**What this task involves**
Output the records that follow, keeping every line exactly as it is.

-- Raw data follows --

(* ===== verification/Float32.v ===== *)
(** * Single-precision arithmetic

    The C++ [float] operations the program uses, as IEEE 754 binary32 over
    the Standard Library's specification of floating point ([spec_float],
    precision 24, emax 128, round to nearest even), with the comparisons as
    the operators behave on NaN, the conversions from and to integers and
    [std::clamp]. *)
From Stdlib Require Import SpecFloat.
From S2P Require Import Prelude.

Definition float32 : Type := spec_float.

#[export] Instance float32_eq_dec : EqDecision float32.
Proof. solve_decision. Defined.

Definition fprec : Z := 24.
Definition femax : Z := 128.

(** [static_cast<float>(z)]. *)
Definition f32_of_Z (z : Z) : float32 := binary_normalize fprec femax z 0 false.
Definition f32_mul (a b : float32) : float32 := SFmul fprec femax a b.
Definition f32_add (a b : float32) : float32 := SFadd fprec femax a b.
Definition f32_sub (a b : float32) : float32 := SFsub fprec femax a b.
Definition f32_div (a b : float32) : float32 := SFdiv fprec femax a b.
Definition f32_eqb (a b : float32) : bool := SFeqb a b.
Definition f32_ltb (a b : float32) : bool := SFltb a b.
Definition f32_leb (a b : float32) : bool := SFleb a b.

(** The value rounded toward zero; [None] for NaN and the infinities. *)
Definition f32_trunc (a : float32) : option Z :=
  match a with
  | S754_zero _ => Some 0
  | S754_finite s m e =>
      let mag := if 0 <=? e then Z.pos m * 2 ^ e else Z.pos m / 2 ^ (- e) in
      Some (if s then - mag else mag)
  | S754_nan | S754_infinity _ => None
  end.

(** [static_cast<int>(a)]: undefined when the truncated value is not an
    [int]. *)
Definition f32_to_int (a : float32) : outcome Z :=
  match f32_trunc a with
  | Some z => if (int_min <=? z) && (z <=? int_max) then Ret z else Undef
  | None => Undef
  end.

(** [std::clamp(v, lo, hi)]: [v] itself when it is NaN. *)
Definition f32_clamp (v lo hi : float32) : float32 :=
  if f32_ltb v lo then lo else if f32_ltb hi v then hi else v.

(** A decimal literal [m * 10^-k] written in the source, as the compiler
    rounds it. *)
Definition f32_lit (m k : Z) : float32 := f32_div (f32_of_Z m) (f32_of_Z (10 ^ k)).

Definition f32_nan : float32 := S754_nan.

Definition is_nan (a : float32) : bool := match a with S754_nan => true | _ => false end.

Example f32_85_percent : f32_to_int (f32_mul (f32_of_Z 850) (f32_lit 1 1)) = Ret 85.
Proof. vm_compute. reflexivity. Qed.
Example f32_of_85 : f32_of_Z 85 = S754_finite false 11141120 (-17).
Proof. vm_compute. reflexivity. Qed.

(* ------------------------------------------------------------------ *)
(** ** Lemmas *)

Lemma f32_compare_refl a : is_nan a = false -> SFcompare a a = Some Eq.
Proof.
  destruct a as [s|s| |s m e]; try discriminate; intros _; cbn; destruct s; auto;
    rewrite Z.compare_refl, Pos.compare_cont_refl; reflexivity.
Qed.

Lemma f32_eqb_refl a : is_nan a = false -> f32_eqb a a = true.
Proof. intros H. unfold f32_eqb, SFeqb. rewrite f32_compare_refl by exact H. reflexivity. Qed.

Lemma f32_ltb_irrefl a : f32_ltb a a = false.
Proof.
  unfold f32_ltb, SFltb. destruct (is_nan a) eqn:E; [destruct a; try discriminate; reflexivity|].
  rewrite f32_compare_refl by exact E. reflexivity.
Qed.

(** Clamping to an interval, on everything but NaN, lands in the interval. *)
Lemma f32_clamp_lo v lo hi : f32_ltb v lo = true -> f32_clamp v lo hi = lo.
Proof. unfold f32_clamp. intros ->. reflexivity. Qed.
Lemma f32_clamp_hi v lo hi :
  f32_ltb v lo = false -> f32_ltb hi v = true -> f32_clamp v lo hi = hi.
Proof. unfold f32_clamp. intros -> ->. reflexivity. Qed.
Lemma f32_clamp_id v lo hi :
  f32_ltb v lo = false -> f32_ltb hi v = false -> f32_clamp v lo hi = v.
Proof. unfold f32_clamp. intros -> ->. reflexivity. Qed.
Lemma f32_clamp_nan v lo hi : is_nan v = true -> f32_clamp v lo hi = v.
Proof. destruct v; try discriminate. intros _. unfold f32_clamp, f32_ltb, SFltb. cbn.
  destruct hi; reflexivity. Qed.

(** A clamped value is never below [lo] nor above [hi] (NaN compares false). *)
Lemma f32_clamp_range v lo hi :
  f32_ltb hi lo = false -> f32_ltb (f32_clamp v lo hi) lo = false /\ f32_ltb hi (f32_clamp v lo hi) = false.
Proof.
  intros H. unfold f32_clamp. destruct (f32_ltb v lo) eqn:E1; [auto using f32_ltb_irrefl|].
  destruct (f32_ltb hi v) eqn:E2; auto using f32_ltb_irrefl.
Qed.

-- Raw data concluded --

**Response**
(* ===== verification/Float32.v ===== *)
(** * Single-precision arithmetic

    The C++ [float] operations the program uses, as IEEE 754 binary32 over
    the Standard Library's specification of floating point ([spec_float],
    precision 24, emax 128, round to nearest even), with the comparisons as
    the operators behave on NaN, the conversions from and to integers and
    [std::clamp]. *)
From Stdlib Require Import SpecFloat.
From S2P Require Import Prelude.

Definition float32 : Type := spec_float.

#[export] Instance float32_eq_dec : EqDecision float32.
Proof. solve_decision. Defined.

Definition fprec : Z := 24.
Definition femax : Z := 128.

(** [static_cast<float>(z)]. *)
Definition f32_of_Z (z : Z) : float32 := binary_normalize fprec femax z 0 false.
Definition f32_mul (a b : float32) : float32 := SFmul fprec femax a b.
Definition f32_add (a b : float32) : float32 := SFadd fprec femax a b.
Definition f32_sub (a b : float32) : float32 := SFsub fprec femax a b.
Definition f32_div (a b : float32) : float32 := SFdiv fprec femax a b.
Definition f32_eqb (a b : float32) : bool := SFeqb a b.
Definition f32_ltb (a b : float32) : bool := SFltb a b.
Definition f32_leb (a b : float32) : bool := SFleb a b.

(** The value rounded toward zero; [None] for NaN and the infinities. *)
Definition f32_trunc (a : float32) : option Z :=
  match a with
  | S754_zero _ => Some 0
  | S754_finite s m e =>
      let mag := if 0 <=? e then Z.pos m * 2 ^ e else Z.pos m / 2 ^ (- e) in
      Some (if s then - mag else mag)
  | S754_nan | S754_infinity _ => None
  end.

(** [static_cast<int>(a)]: undefined when the truncated value is not an
    [int]. *)
Definition f32_to_int (a : float32) : outcome Z :=
  match f32_trunc a with
  | Some z => if (int_min <=? z) && (z <=? int_max) then Ret z else Undef
  | None => Undef
  end.

(** [std::clamp(v, lo, hi)]: [v] itself when it is NaN. *)
Definition f32_clamp (v lo hi : float32) : float32 :=
  if f32_ltb v lo then lo else if f32_ltb hi v then hi else v.

(** A decimal literal [m * 10^-k] written in the source, as the compiler
    rounds it. *)
Definition f32_lit (m k : Z) : float32 := f32_div (f32_of_Z m) (f32_of_Z (10 ^ k)).

Definition f32_nan : float32 := S754_nan.

Definition is_nan (a : float32) : bool := match a with S754_nan => true | _ => false end.

Example f32_85_percent : f32_to_int (f32_mul (f32_of_Z 850) (f32_lit 1 1)) = Ret 85.
Proof. vm_compute. reflexivity. Qed.
Example f32_of_85 : f32_of_Z 85 = S754_finite false 11141120 (-17).
Proof. vm_compute. reflexivity. Qed.

(* ------------------------------------------------------------------ *)
(** ** Lemmas *)

Lemma f32_compare_refl a : is_nan a = false -> SFcompare a a = Some Eq.
Proof.
  destruct a as [s|s| |s m e]; try discriminate; intros _; cbn; destruct s; auto;
    rewrite Z.compare_refl, Pos.compare_cont_refl; reflexivity.
Qed.

Lemma f32_eqb_refl a : is_nan a = false -> f32_eqb a a = true.
Proof. intros H. unfold f32_eqb, SFeqb. rewrite f32_compare_refl by exact H. reflexivity. Qed.

Lemma f32_ltb_irrefl a : f32_ltb a a = false.
Proof.
  unfold f32_ltb, SFltb. destruct (is_nan a) eqn:E; [destruct a; try discriminate; reflexivity|].
  rewrite f32_compare_refl by exact E. reflexivity.
Qed.

(** Clamping to an interval, on everything but NaN, lands in the interval. *)
Lemma f32_clamp_lo v lo hi : f32_ltb v lo = true -> f32_clamp v lo hi = lo.
Proof. unfold f32_clamp. intros ->. reflexivity. Qed.
Lemma f32_clamp_hi v lo hi :
  f32_ltb v lo = false -> f32_ltb hi v = true -> f32_clamp v lo hi = hi.
Proof. unfold f32_clamp. intros -> ->. reflexivity. Qed.
Lemma f32_clamp_id v lo hi :
  f32_ltb v lo = false -> f32_ltb hi v = false -> f32_clamp v lo hi = v.
Proof. unfold f32_clamp. intros -> ->. reflexivity. Qed.
Lemma f32_clamp_nan v lo hi : is_nan v = true -> f32_clamp v lo hi = v.
Proof. destruct v; try discriminate. intros _. unfold f32_clamp, f32_ltb, SFltb. cbn.
  destruct hi; reflexivity. Qed.

(** A clamped value is never below [lo] nor above [hi] (NaN compares false). *)
Lemma f32_clamp_range v lo hi :
  f32_ltb hi lo = false -> f32_ltb (f32_clamp v lo hi) lo = false /\ f32_ltb hi (f32_clamp v lo hi) = false.
Proof.
  intros H. unfold f32_clamp. destruct (f32_ltb v lo) eqn:E1; [auto using f32_ltb_irrefl|].
  destruct (f32_ltb hi v) eqn:E2; auto using f32_ltb_irrefl.
Qed.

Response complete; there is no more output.